Patterns are signified in Perl by enclosing / / symbols.
• We have $rna_molecule =~ s/T/U/g; - which means perform the operation s/T/U/g on $rna_molecule.
• Note that the subsitution is not a function – it modifies the actual target variable.
This is why we copy the original $dna_molecule to the new scalar
$rna_molecule before applying the substitution.
=~
Transliteration
• Seeing that substitution allows you to change one thing into another, we might try to use the same technique to get the complement of a DNA strand.

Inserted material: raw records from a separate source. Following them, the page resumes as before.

(* ===== verification/LiveFrames.v ===== *)
(** * LiveFrames: the cache reducer for one server frame

    [app/live-frames.ts] patches the TanStack Query cache from the WebSocket.
    The query client is a third-party object, so the reducer is written against
    the [QueryClient] interface below, whose laws are the client's documented
    behaviour; [ListCache] is an instance, used by the concrete examples.  The
    keys are those of [lib/api/queries.ts]. *)
From Stdlib Require Import ZArith Bool String List Lia Permutation Sorted Btauto.
From stdpp Require Import base option list strings gmap.
From S2P Require Import Prelude JsNumber JsDate ApiTypes.

(** ** Query keys *)

(** One element of a query key array. *)
Inductive segment :=
| seg (s : string)
| seg_num (n : Z)
| seg_tracks (q : TracksQuery)
| seg_detections (q : DetectionsQuery).

Abbreviation QueryKey := (list segment).

#[export] Instance TracksQuery_eq_dec : EqDecision TracksQuery.
Proof. solve_decision. Defined.
#[export] Instance DetectionsQuery_eq_dec : EqDecision DetectionsQuery.
Proof. solve_decision. Defined.
#[export] Instance segment_eq_dec : EqDecision segment.
Proof. solve_decision. Defined.

Module queryKeys.
Definition health : QueryKey := [seg "health"].
Definition system : QueryKey := [seg "system"].
Definition sensors : QueryKey := [seg "sensors"].
Definition monitoring : QueryKey := [seg "monitoring"].
Definition telemetry (window : string) : QueryKey := [seg "telemetry"; seg window].
Definition tracks (q : TracksQuery) : QueryKey := [seg "tracks"; seg "list"; seg_tracks q].
Definition trackHistory (since : option string) : QueryKey := [seg "tracks"; seg "history"; seg (since ?? "all")].
Definition track (trackId : string) : QueryKey := [seg "tracks"; seg "detail"; seg trackId].
Definition trackDetections (trackId : string) : QueryKey := [seg "tracks"; seg "detections"; seg trackId].
Definition trackPath (trackId : string) : QueryKey := [seg "tracks"; seg "path"; seg trackId].
Definition detections (q : DetectionsQuery) : QueryKey := [seg "detections"; seg_detections q].
Definition aircraftLabels : QueryKey := [seg "aircraft"; seg "labels"].
Definition captures : QueryKey := [seg "captures"].
Definition authMe : QueryKey := [seg "auth"; seg "me"].
Definition users : QueryKey := [seg "admin"; seg "users"].
Definition sessions : QueryKey := [seg "admin"; seg "sessions"].
Definition hookRules : QueryKey := [seg "admin"; seg "hooks"].
Definition hookDeliveries : QueryKey := [seg "admin"; seg "hook-deliveries"].
Definition boundaries : QueryKey := [seg "admin"; seg "boundaries"].
Definition deployment : QueryKey := [seg "admin"; seg "deployment"].
Definition deploymentHistory : QueryKey := [seg "admin"; seg "deployment"; seg "history"].
Definition watchdog : QueryKey := [seg "admin"; seg "watchdog"].
Definition spectrumBands : QueryKey := [seg "spectrum"; seg "bands"].
Definition spectrumSweeps : QueryKey := [seg "spectrum"; seg "sweeps"].
Definition spectrumSweep (id : string) (bins : Z) : QueryKey :=
  [seg "spectrum"; seg "sweep"; seg id; seg_num bins].
Definition capture (id : string) : QueryKey := [seg "captures"; seg "detail"; seg id].
Definition captureReport (id : string) : QueryKey := [seg "captures"; seg "report"; seg id].
Definition channelPlan : QueryKey := [seg "config"; seg "channels"].
Definition weights : QueryKey := [seg "config"; seg "weights"].
Definition settings : QueryKey := [seg "config"; seg "settings"].
End queryKeys.

(** A filter's [queryKey] matches the keys it is a prefix of. *)
Fixpoint key_matches (prefix key : QueryKey) : bool :=
  match prefix, key with
  | [], _ => true
  | p :: prefix', k :: key' => bool_decide (p = k) && key_matches prefix' key'
  | _ :: _, [] => false
  end.

(** What the cache holds under the keys above. *)
Inductive CacheData :=
| D_track (t : Track)
| D_tracks (r : TracksResponse)
| D_detections (r : DetectionsResponse)
| D_health (h : Health)
| D_sensors (l : list SensorHealth)
| D_monitoring (m : MonitoringState)
| D_capture (c : Capture)
| D_sweeps (r : SpectrumSweepsResponse)
| D_pages (pages : list TracksResponse)
| D_path (l : list Detection)
| D_closed_copy (d : CacheData)
| D_other (v : json).
(** [D_closed_copy d] is [{ ...d, state: 'CLOSED' }] of a [d] that is no track;
    [D_other] is the answer of an endpoint whose data no frame reads. *)

(** ** The query client, as an interface *)

Class QueryClient (C : Type) := {
  getQueryData : C -> QueryKey -> option CacheData;
  setQueryData : C -> QueryKey -> CacheData -> C;
  getQueriesData : C -> QueryKey -> list (QueryKey * option CacheData);
  invalidateQueries : C -> QueryKey -> C;
  isInvalidated : C -> QueryKey -> bool
}.

Class QueryClientLaws (C : Type) `{QueryClient C} := {
  get_set_eq : forall c k d, getQueryData (setQueryData c k d) k = Some d;
  get_set_ne : forall c k k' d, k <> k' ->
    getQueryData (setQueryData c k d) k' = getQueryData c k';
  queries_lookup : forall c p k d,
    In (k, Some d) (getQueriesData c p) <->
    key_matches p k = true /\ getQueryData c k = Some d;
  queries_nodup : forall c p, List.NoDup (map fst (getQueriesData c p));
  get_invalidate : forall c p k, getQueryData (invalidateQueries c p) k = getQueryData c k;
  invalidated_matching : forall c p k d, key_matches p k = true ->
    getQueryData c k = Some d -> isInvalidated (invalidateQueries c p) k = true;
  invalidated_mono : forall c p k, isInvalidated c k = true ->
    isInvalidated (invalidateQueries c p) k = true
}.

(** ** client.ts: normalisation at the transport boundary *)

Definition normalizeEvidence (value : RawEvidence) : list Evidence :=
  match value with
  | ev_array l => l
  | ev_object l => omap snd l
  | ev_absent | ev_scalar => []
  end.

Definition normalizeTrack (raw : RawTrack) : Track :=
  let t := raw_track raw in
  {| tr_track_id := tr_track_id t;
     tr_state := tr_state t;
     tr_first_seen := tr_first_seen t;
     tr_last_seen := tr_last_seen t;
     tr_detection_count := tr_detection_count t;
     tr_identity := tr_identity t;
     tr_confidence := tr_confidence t;
     tr_evidence := Some (normalizeEvidence (raw_evidence raw));
     tr_current := tr_current t;
     tr_history := Some (tr_history t ?? []);
     tr_operator := tr_operator t;
     tr_rssi_dbm := tr_rssi_dbm t;
     tr_receivers := tr_receivers t;
     tr_adsb_correlated :=
       Some (tr_adsb_correlated t ?? raw_suppression raw ?? false) |}.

• All we have to do is change all the A's to T's, all the G's to C's, all the T's to A's and all the C's to G's.
• Then if we reverse it we get the reverse complement! Or do we? See wrong_revcom.pl.
• What is the flaw in this approach?
$DNA = "AAAAGGGGCCCCTTTAGCTAGCT";
$DNA_UNTOUCHED = $DNA;
print "After no substitutions: DNA is : $DNA\n";
#substitute all the A's to T's
$DNA =~ s/A/T/g;
print "After A-T substitution: DNA is : $DNA\n";
#substiutute all the G's to C's
$DNA =~ s/G/C/g;
print "After G-C substitution: DNA is : $DNA\n";
#substitute all the C's to G's
$DNA =~ s/C/G/g;
print "After C-G substitution: DNA is : $DNA\n";
#subsitute all the T's to A's
$DNA =~ s/T/A/g;
print "After A-T substitution: DNA is : $DNA\n";
$DNA = reverse ($DNA);
The tr/// operator
• The previous code was logically flawed. In general, you must be very careful
when doing sequential substitutions, as Perl has no way of spotting flaws in your logic.
• Ideally we want make all our substitutions in one statement that understands our needs, and Perl provides one – the tr operator..
• tr is a bit like s, but accepts a whole set of singlecharacter substitutions at once.
• tr/ABCD/dcba would make AABBCCDD into ddccbbaa.
• A working DNA complementer can be found in revcomp.pl.
TR/REVERSE Example
#!/usr/bin/perl
use strict;
use warnings;
my ($DNA, $DNA_UNTOUCHED);
$DNA = "AAAAGGGGCCCCTTTAGCTAGCT";
$DNA_UNTOUCHED = $DNA;
$DNA =~ tr/AGCT/TCGA/;
$DNA = reverse ($DNA);
print "$DNA_UNTOUCHED has a reverse complement of:\n$DNA\n";
REVERSE and 'DWIM'
• The sharpeyed here may have noticed that reverse was used to reverse a string in the last example, even though it was introduced as being a function which reverses the
elements in an array.
• Perl is a language which often tries to 'Do What I Mean' (DWIM), and this is the case with reverse, which does two different things in different situations.
● This can be handy, but if Perl guesses wrongly it might trip you up:
– my $string = “abcde”;
– my $reversed = reverse($string);
– my ($notreversed) = reverse($string);
– print “Reversed string is $reversed, but not $notreversed.\n”;
• If in doubt use scalar(reverse($string)) to force the issue.